For partisans of language practice that erases the gendered aspects of the way people speak and write, the apostle Paul’s vocabulary as he wraps up his first letter to the Corinthians could be embarrassing.
Be courageous, he tells them. His word is andrizesthe, a verb associated with the noun aner, for ‘man/male’. A less circumspect translation in times before such matters had become part of our consciousness might have rendered this ‘Be men!’, or ‘Play the man!’. Readers female and male would have known what he meant and felt themselves called to a common response.
The exhortation is part of a wider summons to heroic exertion:
Keep alert, stand firm in your faith, be courageous, be strong. Let all that you do be done in love.
My point in introducing this string of imperatives in this way is not to enter into questions of language use, but rather to draw attention to the juxtaposition—quite natural in Paul—of heroic exertion on the one hand and the language of love, on the other.
Keep alert … Stand firm in your faith … Be courageous! The language is almost bellicose, though that is hardly its intention. Writing to both men and women, Paul is calling them to a war footing of sorts. The context in which Paul envisages the Corinthians working out their redemptive calling is not one for softies. It is perilous, it is challenging, it is capable of crushing the innocents.
Yet with hardly a breath drawn between the two statements, he urges them to let all that you do be done in love.
Some might understand such a rhetorical shift to move from masculine qualities to feminine ones, from hard virtues to soft.

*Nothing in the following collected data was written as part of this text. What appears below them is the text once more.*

Definition db_iter_matured (db : ZbxDb) (who : address) (current_height : Z) : list (Z * address * Z) :=
  matured_loop (iterator_cf (cf_unbonding db)) who current_height.

Definition apply_staking_delta (delegations : list (address * address * Z)) (puts : list (Z * address * address * Z))
    (deletes : list (Z * address * address)) (db : ZbxDb) : ZbxDb :=
  let db := fold_left (fun db '(v, d, amt) => db_put_delegation v d amt db) delegations db in
  let db := fold_left (fun db '(u, d, v, amt) => db_put_unbonding_entry u d v amt db) puts db in
  fold_left (fun db '(u, d, v) => db_delete_unbonding_entry u d v db) deletes db.

(** ** delta.rs *)

Record StakingDelta := mkDelta {
  delegations : gmap (address * address) Z;
  unbonding_puts : gmap (Z * address * address) Z;
  unbonding_deletes : gset (Z * address * address)
}.

Definition delta_new : StakingDelta := mkDelta ∅ ∅ ∅.

Definition is_empty (d : StakingDelta) : bool :=
  bool_decide (delegations d = ∅) && bool_decide (unbonding_puts d = ∅) && bool_decide (unbonding_deletes d = ∅).

Definition get_delegation (d : StakingDelta) (db : ZbxDb) (validator delegator : address) : outcome StakingError Z :=
  match delegations d !! (validator, delegator) with
  | Some x => Ok x
  | None => db_get_delegation db validator delegator
  end.

Definition put_delegation (validator delegator : address) (amount : Z) (d : StakingDelta) : StakingDelta :=
  mkDelta (<[(validator, delegator) := amount]> (delegations d)) (unbonding_puts d) (unbonding_deletes d).

Definition get_unbonding_entry (d : StakingDelta) (db : ZbxDb) (unlock : Z) (delegator validator : address) : Z :=
  let key := (unlock, delegator, validator) in
  if bool_decide (key ∈ unbonding_deletes d) then default 0 (unbonding_puts d !! key)
  else match unbonding_puts d !! key with
       | Some x => x
       | None => db_get_unbonding_entry db unlock delegator validator
       end.

Definition put_unbonding_entry (unlock : Z) (delegator validator : address) (amount : Z) (d : StakingDelta) : StakingDelta :=
  let key := (unlock, delegator, validator) in
  mkDelta (delegations d) (<[key := amount]> (unbonding_puts d)) (unbonding_deletes d ∖ {[key]}).

Definition delete_unbonding_entry (unlock : Z) (delegator validator : address) (d : StakingDelta) : StakingDelta :=
  let key := (unlock, delegator, validator) in
  mkDelta (delegations d) (delete key (unbonding_puts d)) (unbonding_deletes d ∪ {[key]}).

Definition delete_unbonding_entries (delegator : address) (entries : list (Z * address)) (d : StakingDelta) : StakingDelta :=
  fold_left (fun d e => delete_unbonding_entry e.1 delegator e.2 d) entries d.

(** The order in which the maps and the set are listed. *)
Class DeltaIter := {
  iter_delegations : gmap (address * address) Z → list (address * address * Z);
  iter_puts : gmap (Z * address * address) Z → list (Z * address * address * Z);
  iter_deletes : gset (Z * address * address) → list (Z * address * address)
}.

Definition delta_iter_ok (I : DeltaIter) : Prop :=
  (∀ m, @iter_delegations I m ≡ₚ map_to_list m) ∧ (∀ m, @iter_puts I m ≡ₚ map_to_list m) ∧
  (∀ s, @iter_deletes I s ≡ₚ elements s).

(** The loop that adds new puts: [seen.insert] is true for a new key. *)
Fixpoint add_puts (puts : list (Z * address * address * Z)) (who : address) (current_height : Z)
    (seen : gset (Z * address)) (acc : list (Z * address * Z)) : list (Z * address * Z) :=
  match puts with
  | [] => acc
  | (unlock, delegator, validator, amt) :: rest =>
      if negb (bool_decide (delegator = who)) then add_puts rest who current_height seen acc else
      if current_height <? unlock then add_puts rest who current_height seen acc else
      if bool_decide ((unlock, validator) ∈ seen) then add_puts rest who current_height seen acc else
      add_puts rest who current_height (seen ∪ {[(unlock, validator)]}) (acc ++ [(unlock, validator, amt)])
  end.

Definition iter_matured_unbondings_for `{DeltaIter} (d : StakingDelta) (db : ZbxDb) (who : address) (current_height : Z)
    : list (Z * address * Z) :=
  let on_disk := List.filter (fun '(h, v, _) => negb (bool_decide ((h, who, v) ∈ unbonding_deletes d)))
    (db_iter_matured db who current_height) in
  let on_disk := map (fun '(h, v, amt) => (h, v, default amt (unbonding_puts d !! (h, who, v)))) on_disk in
  add_puts (iter_puts (unbonding_puts d)) who current_height (list_to_set (map fst on_disk)) on_disk.

(** ** block_producer.rs: the flush *)

Definition flush `{DeltaIter} (d : StakingDelta) (db : ZbxDb) : ZbxDb :=
  if is_empty d then db
  else apply_staking_delta (iter_delegations (delegations d)) (iter_puts (unbonding_puts d)) (iter_deletes (unbonding_deletes d)) db.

Paul does not.
For him love’s heroism is made concrete in struggle. Sometimes the fight involves real, human adversaries. Often it does not for, as Paul has famously counseled elsewhere, ‘our struggle is not against flesh and blood but rather against principalities and powers …’
It is an odd world for readers of his words who have grown accustomed to ease or enamored with warfare in all its pious variants. It calls for a war footing by men and women whose hearts are shaped, nourished, directed, and empowered by love.